[Supplied records Boundary: Start]

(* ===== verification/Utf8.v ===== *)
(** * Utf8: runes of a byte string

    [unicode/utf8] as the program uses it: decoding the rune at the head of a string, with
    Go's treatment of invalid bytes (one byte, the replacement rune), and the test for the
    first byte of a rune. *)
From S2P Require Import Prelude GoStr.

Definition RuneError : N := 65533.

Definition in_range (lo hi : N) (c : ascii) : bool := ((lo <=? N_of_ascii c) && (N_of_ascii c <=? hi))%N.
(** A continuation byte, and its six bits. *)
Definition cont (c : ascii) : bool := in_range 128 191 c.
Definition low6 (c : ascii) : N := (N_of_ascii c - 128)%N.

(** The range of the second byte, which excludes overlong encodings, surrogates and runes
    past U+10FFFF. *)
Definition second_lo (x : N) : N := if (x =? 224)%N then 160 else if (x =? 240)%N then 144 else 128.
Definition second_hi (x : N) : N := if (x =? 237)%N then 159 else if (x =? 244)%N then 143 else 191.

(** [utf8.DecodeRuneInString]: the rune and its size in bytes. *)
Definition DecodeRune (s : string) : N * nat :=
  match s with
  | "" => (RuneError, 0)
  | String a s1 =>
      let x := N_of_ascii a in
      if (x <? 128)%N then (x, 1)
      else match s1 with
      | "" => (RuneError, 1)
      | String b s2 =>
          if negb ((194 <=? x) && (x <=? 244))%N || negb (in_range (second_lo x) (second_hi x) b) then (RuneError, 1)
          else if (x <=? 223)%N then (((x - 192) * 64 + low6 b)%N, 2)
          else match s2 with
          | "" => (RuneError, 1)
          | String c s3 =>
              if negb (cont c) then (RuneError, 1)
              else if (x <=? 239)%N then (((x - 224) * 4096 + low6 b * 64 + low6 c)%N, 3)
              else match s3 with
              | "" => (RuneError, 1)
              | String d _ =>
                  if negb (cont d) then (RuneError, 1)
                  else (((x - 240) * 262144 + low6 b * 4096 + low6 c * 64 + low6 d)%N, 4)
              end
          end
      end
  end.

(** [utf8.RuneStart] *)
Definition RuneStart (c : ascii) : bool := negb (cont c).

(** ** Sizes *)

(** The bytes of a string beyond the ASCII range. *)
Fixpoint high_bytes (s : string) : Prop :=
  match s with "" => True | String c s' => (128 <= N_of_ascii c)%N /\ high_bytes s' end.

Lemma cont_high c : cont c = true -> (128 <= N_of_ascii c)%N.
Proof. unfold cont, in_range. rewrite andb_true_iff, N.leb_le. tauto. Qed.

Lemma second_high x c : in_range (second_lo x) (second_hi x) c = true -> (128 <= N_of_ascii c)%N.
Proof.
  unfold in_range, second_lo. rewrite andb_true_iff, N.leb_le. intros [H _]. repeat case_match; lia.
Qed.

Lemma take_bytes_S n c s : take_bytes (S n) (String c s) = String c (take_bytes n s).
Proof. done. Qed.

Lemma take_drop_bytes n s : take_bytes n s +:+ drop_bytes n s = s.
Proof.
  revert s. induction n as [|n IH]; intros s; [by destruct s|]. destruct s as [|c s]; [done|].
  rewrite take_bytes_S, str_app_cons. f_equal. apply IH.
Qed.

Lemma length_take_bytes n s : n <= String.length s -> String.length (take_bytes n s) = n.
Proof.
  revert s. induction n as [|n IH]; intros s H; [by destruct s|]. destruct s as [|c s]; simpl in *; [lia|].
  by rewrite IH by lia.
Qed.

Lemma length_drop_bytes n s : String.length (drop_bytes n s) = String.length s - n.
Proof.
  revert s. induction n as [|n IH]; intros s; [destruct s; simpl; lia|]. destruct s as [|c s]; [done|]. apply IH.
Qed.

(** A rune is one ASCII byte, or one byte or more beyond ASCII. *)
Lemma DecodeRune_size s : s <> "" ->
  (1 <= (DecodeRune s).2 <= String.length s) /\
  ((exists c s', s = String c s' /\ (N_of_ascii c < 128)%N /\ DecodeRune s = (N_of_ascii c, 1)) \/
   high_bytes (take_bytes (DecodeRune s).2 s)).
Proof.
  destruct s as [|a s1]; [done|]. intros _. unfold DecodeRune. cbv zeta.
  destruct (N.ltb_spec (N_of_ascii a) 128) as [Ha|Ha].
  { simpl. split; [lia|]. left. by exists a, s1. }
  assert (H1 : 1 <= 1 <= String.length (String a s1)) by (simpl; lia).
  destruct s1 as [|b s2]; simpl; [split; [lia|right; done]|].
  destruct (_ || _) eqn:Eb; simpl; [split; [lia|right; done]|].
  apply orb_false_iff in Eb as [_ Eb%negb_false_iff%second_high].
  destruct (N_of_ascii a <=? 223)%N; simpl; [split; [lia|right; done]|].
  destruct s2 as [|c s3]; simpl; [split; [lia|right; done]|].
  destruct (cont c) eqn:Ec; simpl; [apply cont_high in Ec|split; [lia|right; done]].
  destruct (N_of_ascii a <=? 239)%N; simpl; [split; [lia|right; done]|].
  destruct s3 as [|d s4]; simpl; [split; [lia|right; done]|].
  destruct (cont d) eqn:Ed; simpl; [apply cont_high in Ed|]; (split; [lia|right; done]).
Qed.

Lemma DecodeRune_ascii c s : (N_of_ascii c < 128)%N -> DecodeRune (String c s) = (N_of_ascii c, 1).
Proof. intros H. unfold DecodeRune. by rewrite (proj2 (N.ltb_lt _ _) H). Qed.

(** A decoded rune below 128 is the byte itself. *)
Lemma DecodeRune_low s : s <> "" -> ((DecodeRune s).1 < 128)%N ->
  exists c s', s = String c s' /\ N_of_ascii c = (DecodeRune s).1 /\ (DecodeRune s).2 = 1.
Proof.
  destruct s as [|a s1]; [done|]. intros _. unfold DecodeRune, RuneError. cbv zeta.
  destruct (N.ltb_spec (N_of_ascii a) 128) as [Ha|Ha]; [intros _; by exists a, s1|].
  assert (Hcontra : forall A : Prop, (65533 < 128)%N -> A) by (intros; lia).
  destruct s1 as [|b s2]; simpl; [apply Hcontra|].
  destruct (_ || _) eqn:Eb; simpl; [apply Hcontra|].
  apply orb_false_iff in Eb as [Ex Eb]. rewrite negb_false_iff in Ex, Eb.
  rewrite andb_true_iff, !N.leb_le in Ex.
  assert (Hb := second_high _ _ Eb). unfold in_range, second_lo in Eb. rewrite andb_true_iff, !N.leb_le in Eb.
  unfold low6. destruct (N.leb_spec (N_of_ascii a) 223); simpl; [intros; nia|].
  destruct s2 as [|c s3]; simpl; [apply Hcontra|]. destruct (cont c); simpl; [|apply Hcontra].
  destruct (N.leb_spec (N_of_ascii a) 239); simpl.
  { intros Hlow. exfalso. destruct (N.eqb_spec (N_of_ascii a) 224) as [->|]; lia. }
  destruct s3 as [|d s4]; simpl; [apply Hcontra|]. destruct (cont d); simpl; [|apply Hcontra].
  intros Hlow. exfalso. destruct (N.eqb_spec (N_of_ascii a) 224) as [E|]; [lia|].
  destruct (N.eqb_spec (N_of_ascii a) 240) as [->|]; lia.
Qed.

[Supplied records Boundary: End]

What to produce:
Give again exactly, and only, the lines above starting at the one with "destruct (N.ltb_spec (N_of_ascii a) 128) as [Ha|Ha]." and ending at the one with "destruct s1 as [|b s2]; simpl; [apply".

Your response:
  destruct (N.ltb_spec (N_of_ascii a) 128) as [Ha|Ha].
  { simpl. split; [lia|]. left. by exists a, s1. }
  assert (H1 : 1 <= 1 <= String.length (String a s1)) by (simpl; lia).
  destruct s1 as [|b s2]; simpl; [split; [lia|right; done]|].
  destruct (_ || _) eqn:Eb; simpl; [split; [lia|right; done]|].
  apply orb_false_iff in Eb as [_ Eb%negb_false_iff%second_high].
  destruct (N_of_ascii a <=? 223)%N; simpl; [split; [lia|right; done]|].
  destruct s2 as [|c s3]; simpl; [split; [lia|right; done]|].
  destruct (cont c) eqn:Ec; simpl; [apply cont_high in Ec|split; [lia|right; done]].
  destruct (N_of_ascii a <=? 239)%N; simpl; [split; [lia|right; done]|].
  destruct s3 as [|d s4]; simpl; [split; [lia|right; done]|].
  destruct (cont d) eqn:Ed; simpl; [apply cont_high in Ed|]; (split; [lia|right; done]).
Qed.

Lemma DecodeRune_ascii c s : (N_of_ascii c < 128)%N -> DecodeRune (String c s) = (N_of_ascii c, 1).
Proof. intros H. unfold DecodeRune. by rewrite (proj2 (N.ltb_lt _ _) H). Qed.

(** A decoded rune below 128 is the byte itself. *)
Lemma DecodeRune_low s : s <> "" -> ((DecodeRune s).1 < 128)%N ->
  exists c s', s = String c s' /\ N_of_ascii c = (DecodeRune s).1 /\ (DecodeRune s).2 = 1.
Proof.
  destruct s as [|a s1]; [done|]. intros _. unfold DecodeRune, RuneError. cbv zeta.
  destruct (N.ltb_spec (N_of_ascii a) 128) as [Ha|Ha]; [intros _; by exists a, s1|].
  assert (Hcontra : forall A : Prop, (65533 < 128)%N -> A) by (intros; lia).
  destruct s1 as [|b s2]; simpl; [apply Hcontra|].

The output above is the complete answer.